YOUR OBJECTIVE: Retype the material exactly, ending with the line containing "(a1 := after".

[Opening DATA SHOWN section]

(** C23: Two users who call each other at once end up in one call.  Device [a], with the lower
    identity key, offers the call [ca] to [b] while [b] offers [cb] to [a], and each offer
    reaches the other device before it expires.  Device [b] drops its own call for [ca] and, once
    its session has gathered, answers it.  Device [a] keeps [ca] and takes the answer, whether the
    offer of [b] comes before the answer or after it; coming after, it is refused as busy, which
    [b] ignores, as it names a call [b] has left.  Both devices then connect the call [ca], each
    with the parameters the other sent. *)
Theorem crossed_offers_agree (a b : bytes) ca cb ea eb va vb ra rb p candidates conv_a conv_b now_a now_b clock media
  (at_b := input_of a conv_b (Some b) true media now_b (MsgOffer (cl_id ca) ea va ra))
  (at_a := input_of b conv_a (Some a) true media now_a (MsgOffer (cl_id cb) eb vb rb))
  (gathered := Session (cl_id ca) (EvLocal p candidates) now_b)
  (answer := MsgAnswer (cl_id ca) (remote_of p candidates))
  (b1 := tn_call (attach_session (after (Some cb) at_b clock) (cl_id ca))) (b2 := after b1 gathered clock)
  (a1 := after (Some ca) at_a clock) (a1' := after (Some ca) (InSignal answer) clock) :
  bytes_lt a b → cl_id ca ≠ cl_id cb →
  cl_phase ca = Offering → cl_peer ca = b → cl_phase cb = Offering → cl_peer cb = a →
  now_b ≤ ea → ea + CLOCK_SKEW_MS ≤ u64_max → now_a ≤ eb → eb + CLOCK_SKEW_MS ≤ u64_max →
  asks b1 gathered clock = [Signal conv_b answer] ∧ joining b2 (cl_id ca) a ra ∧
  joining (after a1 (InSignal answer) clock) (cl_id ca) b (remote_of p candidates) ∧
  after a1' at_a clock = after a1 (InSignal answer) clock ∧
  asks a1' at_a clock = [Signal conv_a (MsgEnd (cl_id cb) EndBusy)] ∧ after b2 (InSignal (MsgEnd (cl_id cb) EndBusy)) clock = b2.
Proof.
  intros Hlt Hid Hpa Hpea Hpb Hpeb Hea Heam Heb Hebm.
  assert (¬ bytes_lt b a) as Hnlt by (intros H; eapply (irreflexivity bytes_lt a); by etrans).
  pose (ob := mkOffer a conv_b (cl_id ca) ea va ra true b now_b media).
  pose (oa := mkOffer b conv_a (cl_id cb) eb vb rb true a now_a media).
  assert (offer_expired ob = false) as Hxb by by apply live_offer.
  assert (offer_expired oa = false) as Hxa by by apply live_offer.
  destruct (higher_yields cb ob p candidates now_b clock) as [Hjb Hev]; [done..|].
  change (tn_call (attach_session _ (of_call ob))) with b1 in Hjb, Hev.
  assert (a1 = Some ca) as Ha1 by (subst a1; unfold after; change at_a with (InOffer oa); cbn [step]; by rewrite (lower_keeps ca oa)).
  pose proof (answer_joins ca (remote_of p candidates) clock Hpa) as Hja. fold answer in Hja. rewrite Hpea in Hja.
  change (tn_call (on_signal_step (Some ca) answer clock)) with a1' in Hja.
  assert (b2 = b1) as Hb2 by (subst b2; unfold after; cbn [step gathered]; change (cl_id ca) with (of_call ob); by rewrite Hev).
  pose proof Hja as (ca' & Ha' & Hi & _ & Hp & _). pose proof Hjb as (cb' & Hb' & Hib & _).
  assert (step a1' at_a clock = Ok (mkTurn (Some ca') [] [Signal conv_a (MsgEnd (cl_id cb) EndBusy)])) as Hlate.
  { rewrite Ha'. change at_a with (InOffer oa). cbn [step]. by rewrite (under_way_refuses ca' oa) by (cbn; congruence). }
  split_and!.
  - unfold asks. cbn [step gathered]. change (cl_id ca) with (of_call ob). by rewrite Hev.
  - by rewrite Hb2.
  - by rewrite Ha1.
  - unfold after at 1. by rewrite Hlate, Ha1, <- Ha'.
  - unfold asks. by rewrite Hlate.
  - rewrite Hb2, Hb'. unfold after. cbn. rewrite bool_decide_false; [done|]. cbn in Hib. congruence.
Qed.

[Closing DATA SHOWN section]

RESPONSE BOX:
(** C23: Two users who call each other at once end up in one call.  Device [a], with the lower
    identity key, offers the call [ca] to [b] while [b] offers [cb] to [a], and each offer
    reaches the other device before it expires.  Device [b] drops its own call for [ca] and, once
    its session has gathered, answers it.  Device [a] keeps [ca] and takes the answer, whether the
    offer of [b] comes before the answer or after it; coming after, it is refused as busy, which
    [b] ignores, as it names a call [b] has left.  Both devices then connect the call [ca], each
    with the parameters the other sent. *)
Theorem crossed_offers_agree (a b : bytes) ca cb ea eb va vb ra rb p candidates conv_a conv_b now_a now_b clock media
  (at_b := input_of a conv_b (Some b) true media now_b (MsgOffer (cl_id ca) ea va ra))
  (at_a := input_of b conv_a (Some a) true media now_a (MsgOffer (cl_id cb) eb vb rb))
  (gathered := Session (cl_id ca) (EvLocal p candidates) now_b)
  (answer := MsgAnswer (cl_id ca) (remote_of p candidates))
  (b1 := tn_call (attach_session (after (Some cb) at_b clock) (cl_id ca))) (b2 := after b1 gathered clock)
  (a1 := after (Some ca) at_a clock) (a1' := after (Some ca) (InSignal answer) clock) :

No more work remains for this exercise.